- This event has passed.
Department Talk: Christine Korsgaard, Harvard University
March 7 @ 2:30 pm - 4:30 pm
Refreshments to follow this lecture in Hyde Hall.
Title: “Constitutivism and the Value of Action”
Abstract:
What makes an action a good action, and how is its goodness related to its rightness? Many moral philosophers accept this view: an action that ought to be done is a “right” action; and when it is done from moral motives, then it is a “good” action, specifically, a morally good action. This view makes the moral goodness of action an “external” standard. We regard an action as good when it serves some purpose or meets some standard that we happen to have for actions.
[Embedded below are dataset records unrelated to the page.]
(** As many redos as were undone put the entries back. *)
Lemma redo_many (l : list ndarray) :
  forall (s : state) (r : list ndarray),
    redo_stack s = r ++ rev l ->
    let s' := run imread cv2_resize edge_bgr imwrite (repeat Redo (length l)) s in
    redo_stack s' = r /\
    undo_stack s' = undo_stack s ++ l /\
    (forall top, py_last l = Some top -> resized_image s' = Some top).
Proof.
  induction l as [|x l IH]; intros s r R.
  - cbn in *. rewrite app_nil_r in *. split; [exact R|].
    split; [reflexivity|]. discriminate.
  - cbn [length repeat]. rewrite run_cons. cbn [handle].
    assert (R' : redo_stack s = (r ++ rev l) ++ [x])
      by (rewrite R; cbn [rev]; apply app_assoc).
    destruct (redo_step s (r ++ rev l) x R') as [v E].
    assert (S1 : redo_stack (exec redo s) = r ++ rev l /\
                 undo_stack (exec redo s) = undo_stack s ++ [x] /\
                 resized_image (exec redo s) = Some x).
    { unfold exec. rewrite E. cbn. repeat split; reflexivity. }
    destruct S1 as (R1 & U1 & W1).
    specialize (IH (exec redo s) r R1). cbn zeta in IH.
    destruct IH as (I1 & I2 & I3).
    split; [exact I1|]. split.
    + rewrite I2, U1, <- app_assoc. reflexivity.
    + intros top T. destruct l as [|y l'].
      * cbn in T. injection T as <-. cbn. exact W1.
      * apply I3. exact T.
Qed.

(** X20: undoing several steps and redoing as many.  With [n] entries above
    an entry [t] of the undo stack, [n] undos make [t] the working image
    and leave it on top; [n] redos after them give back both stacks, with
    the old top as the working image. *)
Theorem undo_many_then_redo_many
  (s : state) (u l : list ndarray) (t top : ndarray) :
  undo_stack s = u ++ t :: l ++ [top] ->
  let n := S (length l) in
  let s1 := run imread cv2_resize edge_bgr imwrite (repeat Undo n) s in
  let s2 := run imread cv2_resize edge_bgr imwrite (repeat Redo n) s1 in
  (resized_image s1 = Some t /\ py_last (undo_stack s1) = Some t) /\
  undo_stack s2 = undo_stack s /\
  redo_stack s2 = redo_stack s /\
  resized_image s2 = Some top.
Proof.
  intros U n s1 s2.
  assert (N : n = length (l ++ [top]))
    by (subst n; rewrite length_app, Nat.add_1_r; reflexivity).
  assert (U' : undo_stack s = (u ++ [t]) ++ (l ++ [top]))
    by (rewrite U, <- app_assoc; reflexivity).
  destruct (undo_many (l ++ [top]) s u t U') as (A1 & A2 & A3).
  rewrite <- N in A1, A2, A3. fold s1 in A1, A2, A3.
  destruct (redo_many (l ++ [top]) s1 (redo_stack s) A2) as (B1 & B2 & B3).
  rewrite <- N in B1, B2, B3. fold s2 in B1, B2, B3.
  split; [split|split; [|split]].
  - apply A3. destruct l; discriminate.
  - rewrite A1. apply py_last_snoc.
  - rewrite B2, A1, U'. reflexivity.
  - exact B1.
  - apply B3, py_last_snoc.
Qed.

(** X21: apart from a load and a mouse release, a callback that raises
    leaves the state exactly as it was: a resize, a filter or a save that
    OpenCV rejects changes no image and records nothing in the history. *)
Theorem raising_callback_changes_nothing
  (ev : event) (s : state) (e : exn) :
  outcome (handle imread cv2_resize edge_bgr imwrite ev) s = Exc e ->
  crops ev = false ->
  (forall path, ev <> Load path) ->
  exec (handle imread cv2_resize edge_bgr imwrite ev) s = s.
Proof.
  intros O C L.
  destruct ev as [path|x y|x y|x y cw ch|value|path| | |];
    cbn [handle] in *.
  - contradiction (L path). reflexivity.
  - discriminate.
  - reflexivity.
  - discriminate.
  - destruct (resize_image_cases cv2_resize value s)
      as [[r E]|(c & resized & w & h & _ & _ & E)];
      unfold outcome, exec in *; rewrite E in *; [reflexivity|discriminate].
  - apply save_image_state.
  - destruct (apply_edge_cases edge_bgr s) as [[r E]|(r & edges & _ & _ & E)];
      unfold outcome, exec in *; rewrite E in *; [reflexivity|discriminate].
  - destruct (undo_cases s) as [E|(l & below & top & _ & E)];
      unfold outcome, exec in *; rewrite E in *; [reflexivity|discriminate].
  - destruct (redo_cases s) as [E|(l & x & _ & E)];
      unfold outcome, exec in *; rewrite E in *; [reflexivity|discriminate].
Qed.

End Many.

Lemma undo_many_then_redo_many_witness :
  let s := sample_run (loaded_and_cropped ++ [Edge; Edge]) in
  let s1 := run sample_imread resize_nearest edge_threshold sample_imwrite
              (repeat Undo 2) s in
  let s2 := run sample_imread resize_nearest edge_threshold sample_imwrite
              (repeat Redo 2) s1 in
  (resized_image s1 = Some (mk_ndarray 2 [[(1, 1, 0); (2, 1, 0)]]) /\
   py_last (undo_stack s1) = Some (mk_ndarray 2 [[(1, 1, 0); (2, 1, 0)]])) /\
  undo_stack s2 = undo_stack s /\
  redo_stack s2 = redo_stack s /\
  resized_image s2 = Some (mk_ndarray 2 [[(255, 255, 255); (255, 255, 255)]]).
Proof.
  apply (undo_many_then_redo_many sample_imread resize_nearest edge_threshold sample_imwrite
           (sample_run (loaded_and_cropped ++ [Edge; Edge]))
           [sample_image]
           [mk_ndarray 2 [[(1, 1, 0); (2, 1, 0)]]]
           (mk_ndarray 2 [[(1, 1, 0); (2, 1, 0)]])
           (mk_ndarray 2 [[(255, 255, 255); (255, 255, 255)]])).
  vm_compute. reflexivity.
Defined.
Actions may be judged to be good in the sense of being useful, prudent, diplomatic, or in other ways, depending on the purposes we have for them or the point of view from which we judge them. What they cannot be is good considered simply as actions. There is no “internal” or “constitutive” standard that applies to them. Constitutivism, a view derived from Kant, is the view that actions by their nature aim at realizing the autonomy and effectiveness of their agents, and actions that succeed in achieving these values are good as actions. If Kant is correct in identifying autonomy with morality, then moral goodness is a constitutive standard for action. I argue that it follows that the rightness of action depends upon its goodness, not the reverse, and that we do not need any special motive for doing the right thing. Whenever we act, we are attempting to do a good action, and if a good action is autonomous, then whenever we act, we are attempting to do the right thing.